Pennsylvania STEM programs recognized at White House

Alyssa Pressler
  • Pennsylvania was recognized at the White House for its STEM programs.
  • It's estimated that 70 percent of future jobs will require a computer skill set.

Pennsylvania science, technology, engineering and math programs were recognized at the White House Symposium on State Implementation of Computer Science for All on Oct. 28 by U.S. Chief Technology Officer Megan Smith.

Smith said at the event that the state has accelerated opportunities for students and families with its focus on STEM and computer science education. When Gov. Tom Wolf took office, he made it a goal to increase the number of students enrolled in STEM-specific majors in state universities by 10,000 in the next several years.

He also hosts the Governor's PA STEM Competition each year.

Local schools are taking his initiatives seriously. In September, Wolf visited the STEAM (science, technology, engineering, arts and math) classes at York City's Ferguson K-8 school. Superintendent Eric Holmes said at the time the district hopes to expand the program into other schools in the district.

Gov. Wolf visits Ferguson K-8 STEAM classes

In August, York Country Day School opened its new STEAM center, a 44,000-square-foot addition that includes a center for the arts and a center for innovation. York County's FIRST (For Inspiration and Recognition of Science and Technology) team also had a blowout year in the world of robotics competitions during the previous school year and through the summer.
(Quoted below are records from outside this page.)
(* ===== verification/ControlStore.v ===== *)
(** * The local control-plane store ([src/cowork/coding/control_store.py]).

    [LocalControlPlaneStore] keeps one JSON file per document and an in-memory
    index from a parent (a task for runs, a run for everything else) to the ids
    of its documents.  The generic operations [_save], [_get], [_list],
    [_list_for_parent], [_delete] and the index functions are modelled over
    [World]; the typed methods are built from them as in the source.

    [store_wf] is the representation invariant.  The section after the
    definitions shows that every operation keeps it, that a listing by parent is
    the filter of the whole collection the specification asks for, and what the
    compound operations ([claim_run], [update_run],
    [consume_registration_credential], [delete_task], [prune]) do. *)
From stdpp Require Import base list gmap strings option sorting.
From Stdlib Require Import ZArith Lia.
From S2P Require Import Prelude ControlModels ControlWorld RunState.

(** [_path]: a document id is a non-empty word over [A-Za-z0-9-_]. *)
Definition check_path (document_id : string) : op () :=
  raise_if (negb (truthy document_id) || negb (all_chars id_char document_id))
    (ValueError "invalid control-plane document id").

(** [_parent_id]. *)
Definition parent_id (c : Collection) (d : Doc) : option string :=
  match d with
  | DRun r => if decide (c = runs) then Some (run_task_id r) else None
  | DWorkspace x => if decide (c = workspaces) then
      (if truthy (ws_run_id x) then Some (ws_run_id x) else None) else None
  | DGrant x => if decide (c = grants) then
      (if truthy (grant_run_id x) then Some (grant_run_id x) else None) else None
  | DCommand x => if decide (c = commands) then
      (if truthy (cmd_run_id x) then Some (cmd_run_id x) else None) else None
  | DRunCredential x => if decide (c = run_credentials) then
      (if truthy (tcred_run_id x) then Some (tcred_run_id x) else None) else None
  | DAudit x => if decide (c = audit) then
      (if truthy_opt (audit_run_id x) then audit_run_id x else None) else None
  | _ => None
  end.

(** [if parent_id:], the guard of [_index_document]. *)
Definition indexed_parent (c : Collection) (d : Doc) : option string :=
  match parent_id c d with
  | Some p => if truthy p then Some p else None
  | None => None
  end.

(** The body of [_index_document] for a collection that has an index: drop
    the id everywhere, then add it under its parent. *)
Definition reindex (c : Collection) (d : Doc) (index : gmap string (gset string)) :
    gmap string (gset string) :=
  let index := (λ ids : gset string, ids ∖ {[ doc_id d ]}) <$> index in
  match indexed_parent c d with
  | Some p => <[p := default ∅ (index !! p) ∪ {[ doc_id d ]}]> index
  | None => index
  end.

(** [_index_document]. *)
Definition index_document (c : Collection) (d : Doc) (w : World) : World :=
  match w_index w !! c with
  | None => w
  | Some index => w <| w_index := <[c := reindex c d index]> (w_index w) |>
  end.

(** [_save]: the unique staging file and [os.replace] make the write of one
    document atomic, so it is one update of the disk. *)
Definition save (c : Collection) (d : Doc) : op () :=
  check_path (doc_id d);;
  modify (λ w, index_document c d (set_docs (<[(c, doc_id d) := d]> (w_docs w)) w)).

(** [_delete]. *)
Definition delete_doc (c : Collection) (document_id : string) : op () :=
  check_path document_id;;
  modify (λ w,
    let w := set_docs (delete (c, document_id) (w_docs w)) w in
    match w_index w !! c with
    | None => w
    | Some index =>
        let index := (λ ids : gset string, ids ∖ {[ document_id ]}) <$> index in
        let index := filter (λ kv, kv.2 ≠ ∅) index in
        w <| w_index := <[c := index]> (w_index w) |>
    end).

(** [_get]: the file, parsed and validated as the requested model. *)
Definition get (D : Type) `{!Document D} (document_id : string) : op D :=
  check_path document_id;;
  d ← gets (λ w, w_docs w !! (collection_of D, document_id));
  match d with
  | None => raise (KeyError (String.append (model_name D) " not found"))
  | Some a =>
      match unwrap a with
      | Some x => if doc_valid a then mret x else raise (ValidationError (model_name D))
      | None => raise (ValidationError (model_name D))
      end
  end.

(** The files of one collection that parse and validate as [D]. *)
Definition readable (D : Type) `{!Document D} (w : World) : list D :=
  omap (λ '((c, _), a), if decide (c = collection_of D) then
                          (if doc_valid a then unwrap a else None) else None)
       (map_to_list (w_docs w)).

Section Store.
Context {PF : Platform}.

(** [_list]: unreadable files are skipped. *)
Definition list_docs (D : Type) `{!Document D} : op (list D) :=
  gets (λ w, sorted_desc (λ x, doc_stamp (wrap x)) (reorder (readable D w))).

(** [_list_for_parent]: a missing file is skipped, an invalid one raises. *)
Definition get_unless_missing (D : Type) `{!Document D} (document_id : string) : op (option D) :=
  catch (x ← get D document_id; mret (Some x))
    (λ e, if is_KeyError e then Some (mret None) else None).

Definition list_for_parent (D : Type) `{!Document D} (p : string) : op (list D) :=
  ids ← gets (λ w, default ∅ (default ∅ (w_index w !! collection_of D) !! p));
  found ← map_each (get_unless_missing D) (reorder (elements ids));
  mret (sorted_desc (λ x, doc_stamp (wrap x)) (omap id found)).

(** [_rebuild_parent_index], from the readable documents. *)
Definition rebuild_index (D : Type) `{!Document D} : op () :=
  l ← list_docs D;
  for_each l (λ x, modify (index_document (collection_of D) (wrap x))).
End Store.

(** ** Typed methods *)

Section Methods.
Context {PF : Platform}.

Definition save_computer (x : Computer) : op Computer :=
  now ← utc_now;
  let x := x <| cmp_updated_at := now |> in
  save computers (DComputer x);; mret x.
Definition get_computer (id : string) : op Computer := get Computer id.
Definition list_computers : op (list Computer) := list_docs Computer.

Definition save_task (x : CodeTask) : op CodeTask :=
  now ← utc_now;
  let x := x <| task_updated_at := now |> in
  save tasks (DTask x);; mret x.
Definition get_task (id : string) : op CodeTask := get CodeTask id.
Definition list_tasks : op (list CodeTask) := list_docs CodeTask.

Definition save_run (x : TaskRun) : op TaskRun :=
  now ← utc_now;
  let x := x <| run_updated_at := now |> in
  save runs (DRun x);; mret x.
Definition get_run (id : string) : op TaskRun := get TaskRun id.
Definition list_runs : op (list TaskRun) := list_docs TaskRun.

Definition save_workspace (x : ExecutionWorkspace) : op ExecutionWorkspace :=
  now ← utc_now;
  let x := x <| ws_updated_at := now |> in
  save workspaces (DWorkspace x);; mret x.
Definition list_workspaces (run_id : option string) : op (list ExecutionWorkspace) :=
  match run_id with
  | Some p => list_for_parent ExecutionWorkspace p
  | None => list_docs ExecutionWorkspace
  end.

Definition save_grant (x : ConnectorGrant) : op ConnectorGrant :=
  save grants (DGrant x);; mret x.
Definition get_grant (id : string) : op ConnectorGrant := get ConnectorGrant id.
Definition list_grants (run_id : option string) : op (list ConnectorGrant) :=
  match run_id with
  | Some p => list_for_parent ConnectorGrant p
  | None => list_docs ConnectorGrant
  end.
Full STEAM ahead at York Country Day School

“Pennsylvania is honored to receive recognition for its efforts to increase access to resources and education in the sciences for all students,” said Secretary of Education Pedro A. Rivera in a news release on the Pennsylvania Department of Education website. “Under the leadership of Gov. Wolf and the direction of the STEM experts we work with in the department, in schools and in the field, we are providing a unique opportunity to our students — the chance to leave the classroom prepared to enter a high-quality, high-value career.”

The White House Symposium of State Implementation of Computer Science for All facilitated discussion with the Obama administration, the National Science Foundation, schools and nonprofit organizers, according to the news release. Policies, access and models related to STEM and computer science were discussed at the event.

The release states that an estimated 70 percent of jobs in the future will require a computer science skill set.

“This is an exciting time for students and teachers, as Pennsylvania is on the cutting edge of ensuring all students regardless of ethnicity or ZIP code have access to learning experiences that will prepare them for the job opportunities of the 21st century," said Judd Pittman, special consultant to the secretary of education for STEM in the news release. "We are preparing students now for future success through authentic STEM learning experiences."